Definition Embed {T} `{Zero T} (fields : DM (result T)) : DM T := fun d =>
  let '(ok, d) := ready d in
  if negb ok then (zero, d)
  else
    let '(res, d) := fields d in
    let d := Fail_opt (match res with Err err => Some err | Ok _ => None end) d in
    let '(err, d) := Decoder_Err d in
    match err, res with
    | None, Ok value => (value, d)
    | _, _ => (zero, d)
    end.

(** The unread bytes bound the rounds of the collection loops. *)
Definition scope_fuel (d : Decoder) : nat := S (length (r_data (d_reader d))).

Fixpoint AllUsing_loop {T} `{Zero T} (fuel : nat) (decode : Unmarshal T)
    (values : list T) (d : Decoder) : list T * Decoder :=
  match fuel with
  | O => ([], Fail_opt (Some FuelExhausted) d)
  | S fuel' =>
      let '(more, d) := More d in
      if more then
        let '(value, d) := one decode d in
        match d_err d with
        | Some _ => ([], d)
        | None => AllUsing_loop fuel' decode (values ++ [value]) d
        end
      else
        let d := End d in
        match d_err d with
        | Some _ => ([], d)
        | None => (values, d)
        end
  end.

Definition AllUsing {T} `{Zero T} (decode : Unmarshal T) : DM (list T) := fun d =>
  AllUsing_loop (scope_fuel d) decode [] d.

Definition All {T} `{Zero T} (u : Unmarshal T) : DM (list T) := AllUsing u.

Definition Reserve (ids : list Identifier) : DM unit := fun d =>
  let '(ok, d) := ready d in
  if negb ok then (tt, d)
  else (tt, set_reserved d (d_reserved d ∪ list_to_set ids)).

Definition reservedError (id : Identifier) : error :=
  WrapError ErrUnexpectedIdentifier
    (": duplicate or out-of-order field " +:+ Identifier_String id)%string.
Lemma Attributes_loop_Runs ts l R : DecodesAll Attribute_UnmarshalBER ts l ->
  forall fuel acc, (length ts < fuel)%nat -> store_ok acc -> distinct_keys (items acc ++ l) ->
  Runs [] (Attributes_loop fuel acc) ts R (foldl Attributes_Set acc l) [] R.
Proof.
  induction 1 as [|t x ts l Hx Hl IH]; intros fuel acc Hf Hok Hd d Hat;
    (destruct fuel as [|fuel]; [simpl in Hf; lia|]); cbn [Attributes_loop].
  - destruct (More_nil R d Hat) as (d1 & E1 & H1 & A1). rewrite E1. exists d1. by split.
  - destruct (More_cons _ _ _ _ d Hat) as (d1 & E1 & H1 & A1). rewrite E1.
    destruct (Read_Runs _ _ _ _ _ _ Hx d1 H1) as (d2 & E2 & H2 & A2). rewrite E2.
    destruct (Err_Runs _ _ _ d2 H2) as (d3 & E3 & H3 & A3). rewrite E3. fold (key_of x).
    pose proof (set_refines acc x Hok) as Hs. cbn [foldl]. unfold Attributes_Set at 2. fold (key_of x).
    destruct (Attributes_set acc (key_of x) x) as [acc' replaced]. destruct Hs as (Hok' & Hi & ->).
    assert (key_of x ∉ map key_of (items acc)) as Hn.
    { unfold distinct_keys in Hd. rewrite map_app in Hd. apply NoDup_app in Hd as (_ & H2' & _).
      intros Hin. apply (H2' _ Hin). cbn. set_solver. }
    replace (has_key (items acc) (key_of x)) with false.
    2:{ symmetry. apply not_true_is_false. rewrite has_key_true. intros (i & y & Hy & Hk).
        apply Hn. rewrite <- Hk. apply list_elem_of_fmap. exists y. split; [done|].
        by eapply list_elem_of_lookup_2. }
    rewrite spec_set_fresh in Hi by done.
    destruct (IH fuel acc') with (d := d3) as (d4 & E4 & H4 & A4); [simpl in Hf; lia|done| |done|].
    { rewrite Hi, <- app_assoc. exact Hd. }
    exists d4. rewrite E4. split; [done|]. split; [done|].
    rewrite A4, A3, A2, A1, !advance_advance. f_equal; lia.
Qed.

Definition Attributes_repr (a : Attributes) (t : tlv) : Prop :=
  exists l ts, a = NewAttributes l /\ distinct_keys l /\ t = Cons SequenceIdentifier ts /\
    Forall2 Attribute_repr l ts.

Lemma foldl_Set_None l : foldl Attributes_Set None l = NewAttributes l.
Proof. by destruct l. Qed.

Lemma BERPacket_items a : Attributes_BERPacket a = BERPacket (Add Sequence (items a)).
Proof. by destruct a. Qed.

#[export, program] Instance Attributes_Codec : Codec Attributes Attributes_UnmarshalBER :=
  {| repr := Attributes_repr |}.
Next Obligation.
  intros m a t (l & ts & -> & Hd & -> & Hr) Hwf. wf_split Hwf.
  unfold BERPacket at 1, Attributes_Packeter. rewrite BERPacket_items, NewAttributes_items by done.
  apply (holds_encodes m _ SequenceIdentifier ts); [|done].
  apply (holds_Add _ _ []); [by apply holds_Constructed|].
  by apply (Codec_encodes_all Attribute_UnmarshalBER m).
Qed.
Next Obligation.
  intros a t (l & ts & -> & Hd & -> & Hr). eapply scoped_Decodes; [|done].
  intros d Hat. rewrite <- foldl_Set_None. apply Attributes_loop_Runs; [|by eapply at_fuel|done|done|done].
  by apply (Codec_all Attribute_UnmarshalBER).
Qed.

End attributes_codec.
(* ===== verification/Filter.v ===== *)
(** * Search filters

    Models src/rfc4511/filter.go: the Filter CHOICE with its encoders, its
    decoders and the recursive [decodeFilter]. *)

From S2P Require Import Prelude Wire Packet Reader Decoder Types Result.

Definition andFilterIdentifier := contextConstructed 0.
Definition orFilterIdentifier := contextConstructed 1.
Definition notFilterIdentifier := contextConstructed 2.
Definition equalityMatchIdentifier := contextConstructed 3.
Definition substringsIdentifier := contextConstructed 4.
Definition greaterOrEqualIdentifier := contextConstructed 5.
Definition lessOrEqualIdentifier := contextConstructed 6.
Definition presentIdentifier := contextPrimitive 7.
Definition approximateMatchIdentifier := contextConstructed 8.
Definition extensibleMatchIdentifier := contextConstructed 9.
Definition initialSubstringIdentifier := contextPrimitive 0.
Definition anySubstringIdentifier := contextPrimitive 1.
Definition finalSubstringIdentifier := contextPrimitive 2.
Definition matchingRuleIdentifier := contextPrimitive 1.
Definition matchingTypeIdentifier := contextPrimitive 2.
Definition matchValueIdentifier := contextPrimitive 3.
Definition dnAttributesIdentifier := contextPrimitive 4.

Record SubstringFilter := MkSubstringFilter {
  sf_Type : AttributeDescription;
  sf_Initial : option AssertionValue;
  sf_Any : list AssertionValue;
  sf_Final : option AssertionValue;
  sf_Extensions : list UnknownField
}.

Record ExtensibleMatch := MkExtensibleMatch {
  em_MatchingRule : option MatchingRuleID;
  em_Type : option AttributeDescription;
  em_MatchValue : AssertionValue;
  em_DNAttributes : bool;
  em_Extensions : list UnknownField
}.
Definition CompareRequest_repr (v : CompareRequest) (t : tlv) : Prop :=
  exists ta exts, t = Cons compareRequestIdentifier ([t_octets (cr_Entry v); ta] ++ exts) /\
    utf8_Valid (cr_Entry v) = true /\ AVA_repr SequenceIdentifier (cr_Assertion v) ta /\
    extensions [] (cr_Extensions v) exts.

#[export, program] Instance CompareRequest_Codec : Codec CompareRequest CompareRequest_UnmarshalBER :=
  {| repr := CompareRequest_repr |}.
Next Obligation.
  intros m v t (ta & exts & -> & _ & Ha & He) Hwf. wf_split Hwf.
  assert (encodes (BERPacket (cr_Assertion v)) ta) by
    (by apply (repr_encodes (u := AttributeValueAssertion_UnmarshalBER) m)).
  unfold BERPacket at 1, CompareRequest_Packeter, CompareRequest_BERPacket. encoder m.
Qed.
Next Obligation.
  intros v t (ta & exts & -> & Hu & Ha & He). eapply scoped_Decodes; [|done].
  run_next; [by apply Read_Runs, Text_Decodes|].
  run_next; [by apply Read_Runs, AVA_Decodes|].
  run_next; [eapply extensions_Runs; [exact He|set_solver]|]. destruct v; apply Runs_ret.
Qed.

Definition AbandonRequest_repr (v : AbandonRequest) (t : tlv) : Prop :=
  t = Prim abandonRequestIdentifier (integerBytes (Target v)) /\ 1 <= Target v <= MaxMessageID.

#[export, program] Instance AbandonRequest_Codec : Codec AbandonRequest AbandonRequest_UnmarshalBER :=
  {| repr := AbandonRequest_repr |}.
Next Obligation. intros m v t [-> _] Hwf. by apply (encodes_primitive m). Qed.
Next Obligation.
  intros [target] t [-> Ht]. cbn [Target] in *. unfold MaxMessageID in Ht.
  apply (rooted_Decodes _ _ _ _ ∅).
  - intros rest. run_next; [|apply Runs_ret].
    apply Decoder_IntegerAs_Runs; [done| |lia]. unfold in_type. cbn [it_signed it_bits int32]. lia.
  - unfold AbandonRequest_check, MaxMessageID. cbn [Target].
    replace (target <=? 0) with false by lia. by replace (target >? 2 ^ 31 - 1) with false by lia.
Qed.

(** ** The constructors of operations succeed *)

Lemma mustResponsePattern_ok {T} (u : Unmarshal T) spec : spec_ok spec ->
  NewResponsePattern u spec = Ok (mustResponsePattern u spec) /\
  rp_framing (mustResponsePattern u spec) = pattern_of spec.
Proof.
  intros Hs. unfold mustResponsePattern, NewResponsePattern.
  rewrite (proj2 (newFramingPattern_ok spec (pattern_of spec))) by done. done.
Qed.

Lemma terminal_ok id : application id -> spec_ok (terminal id).
Proof.
  intros Hid. split; [done|]. split; [by constructor|]. apply NoDup_singleton.
Qed.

----------

*Your objective*:
The lines to return are those holding the string "UnknownField" anywhere in the listing above.

*Response box*:
  sf_Extensions : list UnknownField
  em_Extensions : list UnknownField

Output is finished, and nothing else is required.